I had the brilliant idea to resurrect an old blog several weeks ago, but never acted on it. I have two accounts from days past, and began one as a mostly blank, slightly dusty canvas to record happenings and musing I didn't necessarily intend to share with the general public. But what good is that, really? Painting pictures no one else will see? I started this blog in 2007 while living in Alaska to keep track of things I did there and to help my family and friends keep up with me. I gleaned great enjoyment from reading the previous three posts. So, while I continue these musings almost two years later, past posts will stay.
Alright, dippy little introduction is over. Moving on.
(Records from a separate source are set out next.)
Lemma response_matches_persisted_witness :
  exists resp st',
    create_transaction demo_str demo_tx 0%Z (empty_store []) = (Ok resp, st')
    /\ response_risk_level resp = score_to_level (response_risk_score resp).
Proof.
  eexists. eexists. split; [reflexivity|].
  eapply (response_matches_persisted demo_str demo_tx 0%Z (empty_store [])).
  reflexivity.
Defined.

(** The handler of a create call fails in one way only, a failure of the
    store: the alert it builds always satisfies the Alert schema, and it
    raises no validation error of its own.  When none of the next two
    store operations fails, it returns a response. *)
Theorem create_transaction_fails_on_storage_only
    (str : value -> string) (payload : Transaction) (now : datetime) (st : Store) :
  let out := create_transaction str payload now st in
  (is_ok (fst out) = true \/ fst out = Err StorageError)
  /\ (forall rid level,
        Alert.valid (alert_fields str payload rid (compute_risk_score payload) level)
        = true)
  /\ (true ∉ take 2 (faults st) -> is_ok (fst out) = true).
Proof.
  intros out. subst out. split; [|split].
  - rewrite create_transaction_run.
    destruct (faults st) as [|[|] fs]; cbn [fst]; auto;
      (destruct (String.eqb _ "high"); [|auto]);
      destruct (faults _) as [|[|] fs1]; auto.
  - intros rid level. apply alert_fields_valid.
  - apply create_transaction_reliable.
Qed.

Lemma create_transaction_fails_on_storage_only_witness :
  is_ok (fst (create_transaction demo_str demo_tx 0%Z (empty_store [false; false; true])))
  = true.
Proof.
  apply (create_transaction_fails_on_storage_only demo_str demo_tx 0%Z
           (empty_store [false; false; true])).
  cbn. rewrite !elem_of_cons, elem_of_nil. intros [H|[H|H]]; discriminate || exact H.
Defined.

Lemma missing_optional_not_one_of (d : string) (f : field string) (names : list string) :
  missing f = true ->
  existsb (Rules.caseless_eqb d) names = false ->
  Rules.one_of (optional (Some d) f) names = false.
Proof. destruct f; cbn; try discriminate; auto. Qed.

Lemma validate_fields (b : Body) (payload : Transaction) :
  validate b = Some payload ->
  country payload = optional (Some "US") (body_country b)
  /\ channel payload = optional (Some "card") (body_channel b)
  /\ merchant_category payload = optional None (body_merchant_category b)
  /\ currency payload = match body_currency b with Given c => c | _ => "USD" end
  /\ is_fraud payload = optional (Some false) (body_is_fraud b).
Proof.
  unfold validate.
  destruct (required (body_user_id b)); [|discriminate].
  destruct (required (body_amount b)); [|discriminate].
  destruct (body_currency b); cbn; try discriminate;
    (destruct (_ && _); [|discriminate]);
    intros H; inversion H; subst; cbn; repeat split.
Qed.

(** A request that gives no country, no channel and no merchant category
    is scored with the schema's defaults ("US", "card"), which are no
    risk signals: whatever its amount, its score is at most 55, its
    level is never "high", and the call persists no alert. *)
Theorem request_without_signals_never_alerts
    (str : value -> string) (body : Body) (payload : Transaction)
    (now : datetime) (st : Store) :
  validate body = Some payload ->
  missing (body_country body) = true ->
  missing (body_channel body) = true ->
  missing (body_merchant_category body) = true ->
  (compute_risk_score payload <= 55)%Q
  /\ score_to_level (compute_risk_score payload) <> "high"
  /\ written "alert" st (snd (post_transactions str body now st)) = [].
Proof.
  intros Hv Hc Hch Hm.
  destruct (validate_fields body payload Hv) as (Ec & Ech & Em & _).
  assert (Hs : (compute_risk_score payload <= 55)%Q).
  { rewrite compute_risk_score_raw_sum.
    unfold Rules.raw_sum, Rules.country_points, Rules.channel_points,
      Rules.category_points, Rules.identity_points.
    rewrite Ec, Ech, Em.
    rewrite (missing_optional_not_one_of "US") by (exact Hc || reflexivity).
    rewrite (missing_optional_not_one_of "card") by (exact Hch || reflexivity).
    replace (Rules.one_of (optional None (body_merchant_category body)) _) with false
      by (destruct (body_merchant_category body); [reflexivity | reflexivity | discriminate]).
    unfold Rules.amount_points, Rules.points.
    destruct (Py.float_ge (amount payload) 5000), (Py.float_ge (amount payload) 1000),
      (Py.float_ge (amount payload) 200),
      (Rules.blank (ip_address payload) || Rules.blank (device_id payload));
      discriminate. }
  assert (Hl : score_to_level (compute_risk_score payload) <> "high").
  { rewrite score_to_level_high. intros H.
    assert (70 <= 55)%Q as Habs by (now apply Qle_trans with (1 := H)).
    now apply Habs. }
  split; [exact Hs|]. split; [exact Hl|].
  unfold post_transactions. rewrite Hv.
  destruct (create_transaction_alerts str payload now st) as [[H _]|(_ & H & _)].
  - now apply written_same.
  - contradiction.
Qed.

Lemma request_without_signals_never_alerts_witness :
  (compute_risk_score
     {| transaction_id := None; user_id := "u1"; amount := Py.PosInf;
        currency := "USD"; merchant := None; merchant_category := None;
        country := Some "US"; channel := Some "card"; timestamp := None;
        device_id := None; ip_address := None; risk_score := None;
        risk_level := None; is_fraud := Some false |} <= 55)%Q.
Proof.
  eapply (request_without_signals_never_alerts demo_str
            {| body_transaction_id := Absent; body_user_id := Given "u1";
               body_amount := Given Py.PosInf; body_currency := Absent;
               body_merchant := Absent; body_merchant_category := Absent;
               body_country := Absent; body_channel := Absent;
               body_timestamp := Absent; body_device_id := Absent;
               body_ip_address := Absent; body_risk_score := Absent;
               body_risk_level := Absent; body_is_fraud := Absent |}
            _ 0%Z (empty_store [])); reflexivity.
Defined.

(** ** Listing: what the items are *)

Section Listing.

Variable str : value -> string.
Variable isoformat : datetime -> string.

Lemma id_to_str_lookup (d : doc) (k : string) :
  id_to_str str d !! k
  = if decide (k = "_id") then (fun v => VStr (str v)) <$> d !! "_id" else d !! k.
Proof.
  unfold id_to_str. destruct (d !! "_id") as [v|] eqn:E; case_decide; subst;
    rewrite ?lookup_insert_eq, ?lookup_insert_ne by congruence;
    rewrite ?E; reflexivity.
Qed.

Lemma time_to_iso_lookup (key : string) (d : doc) (k : string) :
  time_to_iso isoformat key d !! k
  = if decide (k = key)
    then match d !! key with
         | Some (VTime t) => Some (VStr (isoformat t))
         | o => o
         end
    else d !! k.
Proof.
  unfold time_to_iso. destruct (d !! key) as [[| | | |t| |]|] eqn:E; case_decide; subst;
    rewrite ?lookup_insert_eq, ?lookup_insert_ne by congruence;
    rewrite ?E; reflexivity.
Qed.

Lemma convert_listed (key : string) (d : doc) :
  key <> "_id" ->
  listed str isoformat key d (time_to_iso isoformat key (id_to_str str d)).
Proof.
  intros Hkey. unfold listed. split; [|split].
  - rewrite time_to_iso_lookup.
    destruct (decide ("_id" = key)); [congruence|].
    rewrite id_to_str_lookup.
    destruct (decide ("_id" = "_id")); [reflexivity|congruence].
  - rewrite time_to_iso_lookup.
    destruct (decide (key = key)); [|congruence].
    rewrite id_to_str_lookup.
    destruct (decide (key = "_id")); [congruence|reflexivity].
  - intros k H1 H2. rewrite time_to_iso_lookup.
    destruct (decide (k = key)); [congruence|].
    rewrite id_to_str_lookup.
    destruct (decide (k = "_id")); [congruence|reflexivity].
Qed.

Lemma map_listed (key : string) (docs : list doc) :
  key <> "_id" ->
  Forall2 (listed str isoformat key) docs
    (map (fun it => time_to_iso isoformat key (id_to_str str it)) docs).
Proof.
  intros Hkey. induction docs as [|d docs IH]; cbn; constructor.
  - now apply convert_listed.
  - exact IH.
Qed.

Lemma list_transactions_result (limit : option Z) (st : Store) :
  list_transactions str isoformat limit st =
  match faults st with
  | true :: _ => (Err StorageError, used_up st)
  | _ =>
      (Ok (map (fun it => time_to_iso isoformat "timestamp" (id_to_str str it))
             (take (Z.to_nat (clamp_limit limit)) (collection "transaction" st))),
       used_up st)
  end.
Proof.
  unfold list_transactions, bind, get_documents, ret.
  destruct (faults st) as [|[|] fs]; reflexivity.
Qed.

Lemma list_alerts_result (limit : option Z) (st : Store) :
  list_alerts str isoformat limit st =
  match faults st with
  | true :: _ => (Err StorageError, used_up st)
  | _ =>
      (Ok (map (fun it => time_to_iso isoformat "created_at" (id_to_str str it))
             (take (Z.to_nat (clamp_limit limit)) (collection "alert" st))),
       used_up st)
  end.
Proof.
  unfold list_alerts, bind, get_documents, ret.
  destruct (faults st) as [|[|] fs]; reflexivity.
Qed.

(** A create call appends what it writes to the transactions. *)
Lemma create_transaction_appends (payload : Transaction) (now : datetime) (st : Store) :
  let st' := snd (create_transaction str payload now st) in
  collection "transaction" st'
  = collection "transaction" st ++ written "transaction" st st'.
Proof.
  cbv zeta. rewrite create_transaction_run.
  set (st1 := insert_one "transaction" _ st).
  assert (H1 : collection "transaction" st1
               = collection "transaction" st
                 ++ [ <[ "_id" := VId (next_id st) ]>
                        (scored_data payload now (compute_risk_score payload)
                           (score_to_level (compute_risk_score payload))) ])
    by (unfold st1; rewrite collection_insert_one; reflexivity).
  assert (Hw : forall s : Store,
            collection "transaction" s = collection "transaction" st1 ->
            collection "transaction" s
            = collection "transaction" st ++ written "transaction" st s).
  { intros s Hs. rewrite Hs, H1. f_equal. symmetry. apply written_app.
    now rewrite Hs. }
  destruct (faults st) as [|[|] fs]; cbn [snd].
  2: { rewrite written_same by reflexivity. now rewrite app_nil_r. }
  all: destruct (String.eqb _ "high"); [|now apply Hw].
  all: destruct (faults st1) as [|[|] fs1]; cbn [snd]; apply Hw;
       first [ reflexivity | apply transactions_after_alert ].
Qed.

End Listing.

(** The items of a list call are the first documents of the collection,
    as many as the effective limit allows, in the store's order, each
    with its identity turned into text and a datetime under "timestamp"
    (transactions) or "created_at" (alerts) turned into ISO text, and
    every other entry as stored; the only failure is that of the store. *)
Theorem list_items_are_the_stored_documents
    (str : value -> string) (isoformat : datetime -> string)
    (limit : option Z) (st : Store) :
  (fst (list_transactions str isoformat limit st) = Err StorageError
   \/ exists items,
        fst (list_transactions str isoformat limit st) = Ok items
        /\ Forall2 (listed str isoformat "timestamp")
             (take (Z.to_nat (clamp_limit limit)) (collection "transaction" st)) items)
  /\ (fst (list_alerts str isoformat limit st) = Err StorageError
      \/ exists items,
           fst (list_alerts str isoformat limit st) = Ok items
           /\ Forall2 (listed str isoformat "created_at")
                (take (Z.to_nat (clamp_limit limit)) (collection "alert" st)) items).
Proof.
  rewrite list_transactions_result, list_alerts_result.
  destruct (faults st) as [|[|] fs]; cbn [fst]; split; auto; right;
    eexists; (split; [reflexivity|]); apply map_listed; discriminate.
Qed.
After a number of successful V2s at the rock gym, enough to convince me the first one wasn't a fluke, I took advice from several twitter climbers and ordered literature on training and technique. I figure with my relative lack of climbing experience, which is limited to indoor gyms and one day outdoors, I can use all the help I can get. I am a few chapters into Conditioning for Climbing, despite initial frustration with the self-assessment tests. How dare a pile of inky paper label me "average?!" The blow to my ego was not entirely surprising - I can only do 6 or 7 pullups at a time. For a climber, that is definitely average; a fact I realized fully after listening to one of Eric Horst's training podcasts en route home tonight.

I am not sure I can call myself a climber yet, nor am I certain why I feel the need to label myself as anything at all. I used to be a swimmer, and struggled for a bit trying to form an athletic identity after college ended. My first climbs were on the Lindseth Climbing Wall at Cornell in 2006. The learning curve was initially steep, but I never took it very seriously. I was, and still am, focused on trying everything I'd forfeited by spending 25 hours per week doused in chlorinated water. But now, all of a sudden, I have an insatiable desire to be proficient in this sport. I'm competitive by nature, and my ego has trouble dealing with being "average." The problem is, I have a paralyzing fear of falling. (I can't wait until Girl on the Rocks arrives).
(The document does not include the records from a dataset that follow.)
Lemma dict_inv_grow (s s' : Store.store) :
  dict_inv n d ret s -> kept (List.length s) s s' -> dict_inv n d ret s'.
Proof.
  intros [Hb [es Hes]] HK. split; [eapply building_grow; eauto |].
  exists es. destruct HK as [L K]. rewrite K; auto.
  destruct Hb as (? & ? & ? & _). lia.
Qed.

Lemma list_inv_grow (s s' : Store.store) :
  list_inv n d ret s -> kept (List.length s) s s' -> list_inv n d ret s'.
Proof.
  intros [Hb (items & Hd & Hall)] HK. split; [eapply building_grow; eauto |].
  exists items. destruct HK as [L K]. split.
  - rewrite K; auto. destruct Hb as (? & ? & ? & _). lia.
  - eapply Forall_impl; [| exact Hall]. simpl. intros x Hx. lia.
Qed.

Lemma inv_n (s : Store.store) : building n d ret s -> n <= List.length s.
Proof. intros (? & ? & ? & _). lia. Qed.

(** [ret['D'][key] = x] in a dict diff. *)
Lemma record_dict (key : string) (x : Store.loc) (s : Store.store) :
  dict_inv n d ret s ->
  post (Store.record ret key x) s (fun _ s' => kept n s s' /\ dict_inv n d ret s').
Proof.
  intros [Hb [es Hes]]. unfold Store.record.
  apply post_bind, post_getitem. intros es0 l Hret Hl.
  pose proof (building_D s es0 l Hb Hret Hl) as ->.
  apply post_setitem. intros es1 s' Hw.
  pose proof Hb as (? & ? & ? & _). split.
  - eapply (kept_wrote n d); [assumption | exact Hw].
  - split.
    + eapply (building_wrote s s' d); [exact Hb | lia | exact Hw].
    + destruct Hw as (_ & Hd & _). eauto.
Qed.

Lemma alloc_dict_inv (o : Store.obj) (s : Store.store)
      (Q : Store.loc -> Store.store -> Prop) :
  dict_inv n d ret s ->
  (forall s', kept n s s' -> dict_inv n d ret s' -> Q (List.length s) s') ->
  post (Store.alloc o) s Q.
Proof.
  intros Hinv H. apply post_alloc. apply H.
  - apply kept_alloc. apply inv_n, Hinv.
  - apply (dict_inv_grow s); auto. apply kept_alloc. auto.
Qed.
That fear of falling stems from a number of things, including the fact that I will hesitate to intentionally put myself in a situation with even a remote possibility of feeling the roller-coaster-stomach-drop sensation. I do not consider myself afraid of heights, but had a belayer lower me 35 feet extremely, extremely quickly at the rock gym this past autumn and I've been scared ever since.
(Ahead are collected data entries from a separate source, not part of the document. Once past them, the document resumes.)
(** * JSON / YAML codecs of the Electra block containers

    A shallow embedding of three files of the client library:

    - the JSON codec of the consensus type [SignedBeaconBlock]
      ([MarshalJSON], [UnmarshalJSON], [unpack]);
    - [api/v1/electra/blindedbeaconblockbody_json.go]
      ([BlindedBeaconBlockBody.MarshalJSON], [UnmarshalJSON], [unpack]);
    - [api/v1/electra/signedblockcontents_yaml.go]
      ([SignedBlockContents.MarshalYAML], [UnmarshalYAML]).

    Go strings are byte strings and are modelled by [string]; byte slices
    and byte arrays are [list byte]; a pointer is an [option] ([None] is
    [nil]); a slice is an [option (list _)] so that the [nil] slice and the
    empty slice stay distinct, as they are for [== nil] in the source.
    A method with a pointer receiver is a computation in a state-and-error
    monad over the receiver: what was written to the receiver before an
    error is returned stays written.

    The libraries [encoding/json] and [go-yaml], and the codecs of the
    nested containers, are parameters; [encoding/hex], [strings.TrimPrefix],
    [fmt.Sprintf] with [%#x] and [%d], [copy] and [bytes.ReplaceAll] are
    modelled as far as these files call them. *)

From Stdlib Require Import NArith Ascii String List Lia.
From stdpp Require Import base option list sets strings pretty.

Local Open Scope string_scope.
Local Open Scope list_scope.

Abbreviation byte := Byte.byte.

#[global] Instance byte_eq_decision : EqDecision byte := Byte.byte_eq_dec.

(** ** Errors *)

(** [errors.New], [fmt.Errorf] (with its rendered message) and
    [errors.Wrap]; the two errors of [encoding/hex]; and the errors of the
    JSON and YAML libraries, which are opaque here. *)
Inductive error : Type :=
| errors_New (msg : string)
| fmt_Errorf (msg : string)
| errors_Wrap (cause : error) (msg : string)
| hex_ErrLength
| hex_InvalidByteError (c : ascii)
| lib_error (msg : string).

Abbreviation result A := (error + A)%type.

(** ** [encoding/hex], [strings.TrimPrefix], [fmt.Sprintf("%#x", _)] *)

Module hex.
I took up bouldering a few months ago; I wanted to keep climbing, I love it, but needed to be closer to the ground for a little while. It was a way to postpone dealing with the fear, or perhaps just a climbing discipline I like more. But in a sport with so many variables and so many disciplines, one can't stay afraid forever. It's limiting. It is extremely difficult to take big risks on routes when I'm afraid to fall, and it's holding me back.

So, I decided I should go to a lead clinic. This is the climbing discipline that seems the scariest to me - the distance I could fall before the rope catches me is significant. The only problem is, all the lead routes at my rock gym are 5.9 or above. I can climb 5.9s, but would prefer to learn a new discipline on routes I can do. So instead, a friend from the gym offered to take me to Birdsboro this weekend and teach me a bit on his own. This is a significant favor, both because I'll be a big chicken the first half of the day, if not all day, and because I don't have enough gear to climb outdoors. I appreciate his willingness, and thanked him profusely in advance for his patience. Wish me luck!